Air leaks after elective pulmonary resection occur in approximately 28–60% of patients, with most of them resolving by postoperative day four [9]. Regarding air leaks occurring post-lobectomy, there was no case of delayed air leaks occurring more than a month after surgery in the literature review. The literature discussed prolonged persistent air leaks extensively, but none mentioned cases that were timely remote from surgery. Our patient complained of her first symptom of shortness of breath 49 days postoperatively despite having chest x-rays as an inpatient and outpatient during follow-up.

The management of air leaks varies from conservative by chest drain to chemical pleurodesis and surgical intervention. We attempted chest drain insertion and VATS decortication and pleurodesis without benefits. Thereafter bronchoscopy was done by the pulmonary team with the appliance of endobronchial glue. Despite this, the patient still suffered from a continuous right pleural hydro-pneumothorax. Although Kapicibasi & Baysungur proved a success rate of 80% in patients who underwent bronchopleural fistula repair using N-butyl cyanoacrylate by an endoscopic method [10].

Muscle flaps can be used in thoracic surgery to reconstruct the defect with well-vascularized tissue, space-filling, separate tissues in some cases, and closure of fistulas or stumps to prevent air or fluid leaks to the pleural space [11]. However, these flaps are not commonly used unless there is a unique issue [11].
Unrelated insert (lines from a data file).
(** [pd.api.types.is_categorical_dtype] *)
Definition is_categorical_dtype (s : Series) : bool :=
  match dtype s with
  | category _ => true
  | _ => false
  end.

Definition scalar_eqb (a b : scalar) : bool :=
  match a, b with
  | SInt x, SInt y => Z.eqb x y
  | SFloat x, SFloat y => Qeq_bool (this x) (this y)
  | SBool x, SBool y => Bool.eqb x y
  | SStr x, SStr y => String.eqb x y
  | STime x, STime y => Z.eqb x y
  | _, _ => false
  end.

(** [len(series)] *)
Definition len (s : Series) : nat := List.length (values s).

(** [series.dropna()], as the list of its cells *)
Fixpoint dropna_cells (cells : list (option scalar)) : list scalar :=
  match cells with
  | [] => []
  | Some v :: rest => v :: dropna_cells rest
  | None :: rest => dropna_cells rest
  end.

Definition dropna (s : Series) : list scalar := dropna_cells (values s).

(** [.unique()]: the distinct cells in order of first appearance *)
Fixpoint unique_from (seen : list scalar) (cells : list scalar) : list scalar :=
  match cells with
  | [] => []
  | v :: rest =>
      if existsb (scalar_eqb v) seen then unique_from seen rest
      else v :: unique_from (v :: seen) rest
  end.

Definition unique (cells : list scalar) : list scalar := unique_from [] cells.

Definition has_missing (s : Series) : bool :=
  existsb (fun c => match c with None => true | Some _ => false end) (values s).

(** [series.nunique(dropna=...)]: with [dropna=False] the missing cells
    count as one more value. *)
Definition nunique (drop : bool) (s : Series) : nat :=
  let n := List.length (unique (dropna s)) in
  if drop then n else if has_missing s then S n else n.

(** [series.notna()] *)
Definition notna (s : Series) : list bool :=
  map (fun c => match c with None => false | Some _ => true end) (values s).

(** [.mean()] of a boolean Series: [NaN] when it is empty *)
Definition mean (bs : list bool) : pyfloat :=
  match bs with
  | [] => NaN
  | _ :: _ => Fin (Z.of_nat (count_occ bool_dec bs true) # Pos.of_nat (List.length bs))
  end.

End pd.

(** ** The script *)

Definition SUPPORTED_EXTENSIONS : list string :=
  [".csv"; ".parquet"; ".feather"; ".xlsx"; ".xls"].

Definition ROLE_TARGET := "target".
Definition ROLE_ID := "id".
Definition ROLE_DATETIME := "datetime".
Definition ROLE_NUMERIC := "numérica".
Definition ROLE_BINARY := "binária".
Definition ROLE_CATEGORICAL := "categórica".
Definition ROLE_UNKNOWN := "desconhecido".

Definition NOTE_ID := "possível identificador".
Definition NOTE_CONSTANT := "coluna constante".
Definition NOTE_BINARY := "binária".
Definition NOTE_PERCENT := "verificar escala percentual".
Definition NOTE_HIGH_CARD := "alta cardinalidade".

(** The name test of [infer_role]'s second rule, on the lowercased name. *)
Definition id_name (lowered : string) : bool :=
  PyStr.contains "id" lowered || PyStr.contains "uuid" lowered
  || PyStr.endswith "_cd" lowered.

(** [column.nunique(dropna=False) / max(len(column), 1)] *)
Definition unique_ratio (column : Series) : result Q :=
  PyFloat.truediv (pd.nunique false column) (Nat.max (pd.len column) 1).

Definition infer_role (column : Series) (name : string) (target : option string)
  : result (string * list string) :=
  let lowered := PyStr.lower name in
  let notes : list string := [] in
  if PyStr.truthy target && PyStr.eq_opt name target then
    Ok (ROLE_TARGET, notes)
  else if id_name lowered then
    Ok (ROLE_ID, notes ++ [NOTE_ID])
  else if pd.is_datetime64_any_dtype column then
    Ok (ROLE_DATETIME, notes)
  else if pd.is_numeric_dtype column then
    let unique_values := pd.nunique true column in
    let notes := if unique_values <=? 1 then notes ++ [NOTE_CONSTANT] else notes in
    let notes := if unique_values =? 2 then notes ++ [NOTE_BINARY] else notes in
    let notes :=
      if PyStr.contains "percent" lowered || PyStr.contains "rate" lowered
      then notes ++ [NOTE_PERCENT] else notes in
    Ok (ROLE_NUMERIC, notes)
  else if pd.is_bool_dtype column then
    Ok (ROLE_BINARY, notes)
  else if pd.is_string_dtype column || pd.is_categorical_dtype column then
    ratio <- unique_ratio column ;;
    let notes :=
      if negb (Qle_bool ratio (9 # 10)) then notes ++ [NOTE_HIGH_CARD] else notes in
    Ok (ROLE_CATEGORICAL, notes)
  else
    Ok (ROLE_UNKNOWN, notes).

(** ** pathlib *)

Record Path : Type := mkPath {
  parts : list string   (* the components of the path *)
}.

Module pathlib.

(** [path.name]: the final component *)
Definition name (p : Path) : string := last (parts p) "".

(** [path.suffix]: the last dot of the name and what follows it, unless
    the dot starts or ends the name. *)
Definition suffix (p : Path) : string :=
  let nm := name p in
  match PyStr.rfind_dot nm with
  | Some i =>
      if (0 <? i) && (i <? String.length nm - 1)
      then String.substring i (String.length nm - i) nm
      else ""
  | None => ""
  end.

(** [str(path)] *)
Definition str (p : Path) : string :=
  match parts p with
  | "/" :: rest => ("/" ++ PyStr.join "/" rest)%string
  | ps => PyStr.join "/" ps
  end.

(** [p < q]: the components compared as Python compares lists *)
Fixpoint parts_ltb (a b : list string) : bool :=
  match a, b with
  | [], [] => false
  | [], _ :: _ => true
  | _ :: _, [] => false
  | x :: a', y :: b' =>
      if String.eqb x y then parts_ltb a' b' else String.ltb x y
  end.

Definition ltb (p q : Path) : bool := parts_ltb (parts p) (parts q).

End pathlib.

(** ** Builtins: [sorted] and [dict] *)

Section Sorting.

Context {A : Type} (lt : A -> A -> bool).

Fixpoint insort (x : A) (l : list A) : list A :=
  match l with
  | [] => [x]
  | y :: l' => if lt y x then y :: insort x l' else x :: y :: l'
  end.

(** [sorted(l)]: the stable sort of [l] under [<]. Every stable sort
    returns the same list on a total order; this one inserts from the
    right. *)
Fixpoint sorted (l : list A) : list A :=
  match l with
  | [] => []
  | x :: l' => insort x (sorted l')
  end.

End Sorting.

Module PyDict.

Definition t (V : Type) : Type := list (string * V).

(** [d[k] = v]: a present key keeps its place and takes the new value, a
    new key goes last. *)
Fixpoint set {V : Type} (k : string) (v : V) (d : t V) : t V :=
  match d with
  | [] => [(k, v)]
  | (k', v') :: d' =>
      if String.eqb k' k then (k', v) :: d' else (k', v') :: set k v d'
  end.

Definition keys {V : Type} (d : t V) : list string := map fst d.

End PyDict.

(** ** The summaries *)

Definition nl : string := String (ascii_of_nat 10) "".

Module ColumnSummary.

Record t : Type := mk {
  name : string;
  dtype : string;
  role : string;
  non_null_pct : pyfloat;
  unique_values : nat;
  example_values : list string;
  notes : list string
}.

End ColumnSummary.

Module TableSummary.

Record t : Type := mk {
  file_path : Path;
  row_count : nat;
  column_summaries : list ColumnSummary.t
}.

End TableSummary.

(** What the script takes from its environment: the file system, the
    pandas readers, and Python's formatting of values. *)
Record World : Type := mkWorld {
  path_exists : Path -> bool;                              (* [path.exists()] *)
  is_file : Path -> bool;                                  (* [path.is_file()] *)
  glob_all : Path -> list Path;                            (* [dir.glob("**/*")] *)
  read_csv : Path -> option Z -> result DataFrame;
  read_parquet : Path -> result DataFrame;
  read_feather : Path -> result DataFrame;
  read_excel : Path -> option Z -> result DataFrame;
  str_dtype : Dtype -> string;                             (* [str(series.dtype)] *)
  str_cell : scalar -> string;                             (* [str(val)] *)
  str_int : nat -> string;                                 (* [f"{n}"] *)
  format_thousands : nat -> string;                        (* [f"{n:,}"] *)
  format_1f : pyfloat -> string;                           (* [f"{x:.1f}"] *)
  json_dumps : list (string * nat * list ColumnSummary.t) -> string
}.

Definition to_markdown_row (w : World) (self : ColumnSummary.t) : string :=
  let notes_text :=
    match ColumnSummary.notes self with
    | [] => ""
    | _ :: _ => PyStr.join "; " (ColumnSummary.notes self)
    end in
  let examples := PyStr.join ", " (ColumnSummary.example_values self) in
  ("| " ++ ColumnSummary.name self ++ " | " ++ ColumnSummary.dtype self
   ++ " | " ++ ColumnSummary.role self ++ " | "
   ++ format_1f w (ColumnSummary.non_null_pct self) ++ "% | "
   ++ str_int w (ColumnSummary.unique_values self) ++ " | " ++ examples
   ++ " | " ++ notes_text ++ " |")%string.

Definition to_markdown (w : World) (self : TableSummary.t) : string :=
  let header : string :=
    ("### " ++ pathlib.name (TableSummary.file_path self) ++ " ("
     ++ format_thousands w (TableSummary.row_count self) ++ " linhas)" ++ nl)%string in
  let table_header : string :=
    ("| Coluna | Tipo | Papel sugerido | Cobertura | Valores únicos | Exemplos | Observações |"
     ++ nl ++ "| --- | --- | --- | --- | --- | --- | --- |" ++ nl)%string in
  let rows :=
    PyStr.join nl (map (to_markdown_row w) (TableSummary.column_summaries self)) in
  (header ++ table_header ++ rows ++ nl)%string.

(** ** Loading and summarizing one file *)

Definition load_table (w : World) (path : Path) (sample_rows : option Z)
  : result DataFrame :=
  let suffix := PyStr.lower (pathlib.suffix path) in
  if String.eqb suffix ".csv" then read_csv w path sample_rows
  else if String.eqb suffix ".parquet" then read_parquet w path
  else if String.eqb suffix ".feather" then read_feather w path
  else if PyStr.mem suffix [".xlsx"; ".xls"] then read_excel w path sample_rows
  else Raise (ValueError ("Unsupported file type: " ++ suffix)%string).

(** The body of the loop of [summarize_table], for one column. *)
Definition summarize_column (w : World) (target : option string)
    (column : string * Series) : result ColumnSummary.t :=
  let '(column_name, series) := column in
  rn <- infer_role series column_name target ;;
  let '(role, notes) := rn in
  let non_null_pct :=
    if 0 <? pd.len series
    then PyFloat.mul (pd.mean (pd.notna series)) 100
    else Fin 0 in
  let unique_values :=
    if 0 <? pd.len series then pd.nunique false series else 0 in
  let example_values :=
    map (str_cell w) (firstn 3 (pd.unique (pd.dropna series))) in
  Ok (ColumnSummary.mk column_name (str_dtype w (dtype series)) role
        non_null_pct unique_values example_values notes).

Fixpoint summarize_columns (w : World) (target : option string)
    (cols : list (string * Series)) (summaries : list ColumnSummary.t)
  : result (list ColumnSummary.t) :=
  match cols with
  | [] => Ok summaries
  | column :: rest =>
      s <- summarize_column w target column ;;
      summarize_columns w target rest (summaries ++ [s])
  end.

Definition summarize_table (w : World) (path : Path) (target : option string)
    (sample_rows : option Z) : result TableSummary.t :=
  df <- load_table w path sample_rows ;;
  let row_count := nrows df in
  summaries <- summarize_columns w target (columns df) [] ;;
  Ok (TableSummary.mk path row_count summaries).

(** ** Scanning the data directory *)

Definition scan_data_dir (w : World) (data_dir : Path) : list Path :=
  filter
    (fun file_path =>
       is_file w file_path
       && PyStr.mem (PyStr.lower (pathlib.suffix file_path)) SUPPORTED_EXTENSIONS)
    (sorted pathlib.ltb (glob_all w data_dir)).

(** ** The command line program *)

Record Args : Type := mkArgs {
  data_dir : Path;
  target : option string;
  sample_rows : option Z;
  output : option Path;
  json_output : option Path
}.

(** What a run leaves behind: the lines printed and the files written. *)
Record Effects : Type := mkEffects {
  stdout : list string;
  stderr : list string;
  written : list (Path * string)
}.

Inductive Exit : Type :=
| Return (code : Z)        (* [main] returns [code] *)
| SystemExit (code : Z).   (* [parser.error] leaves the program *)

(** The value kept per candidate key. *)
Record CandidateInfo : Type := mkInfo {
  info_non_null_pct : pyfloat;
  info_unique_values : nat;
  info_role : string
}.

(** The loop over [table_paths], with its [try]/[except]: the state is
    [table_summaries] and the lines sent to stderr. *)
Definition load_step (w : World) (args : Args)
    (st : list TableSummary.t * list string) (path : Path)
  : list TableSummary.t * list string :=
  let '(table_summaries, err) := st in
  match summarize_table w path (target args) (sample_rows args) with
  | Ok table_summary => (table_summaries ++ [table_summary], err)
  | Raise exc =>
      (table_summaries,
       err ++ [("Falha ao ler " ++ pathlib.str path ++ ": " ++ str_exn exc)%string])
  end.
Finally, the greater omentum was transferred as a pedicle flap passing through an opening in the right hemi diaphragm anterior to the liver to the right chest cavity, this procedure was assessed by redo right VATS, which was converted to mini-anterolateral thoracotomy to extract the omentum. Pleural decortication and closure of multiple bronchopleural fistulas with an omental flap were done. Intercostal muscle and serratus muscle pedicle flaps were used to aid with pleural space-filling and BPF coverage in addition to mechanical and chemical (Talc powder) pleurodesis. Full expansion of the lung was observed.

Woo et al. presented case series for 5 patients who had air leaks postoperatively, resulting from BPF, with failed prolonged conservative management. He used latissimus dorsi and serratus anterior muscles for fistula repair and closure of rib defect respectively [12]. Moreover, these dual flaps depend primarily on the muscle bulk, which was small in our case, who had below normal BMI. Accordingly, we use triple flaps for the closure of the BPF.

Conclusions

Air leaks post-lobectomy usually present directly postoperatively; various management options are available ranging from conservative and minimally invasive to major operative treatment. We presented what we believe was unusual delayed bronchopleural fistula post-lobectomy which demonstrates clearly how a delayed air leak was detected and how collaborative efforts were crucial for delivering high-quality, safe, and patient-centered care till treated and complete recovery.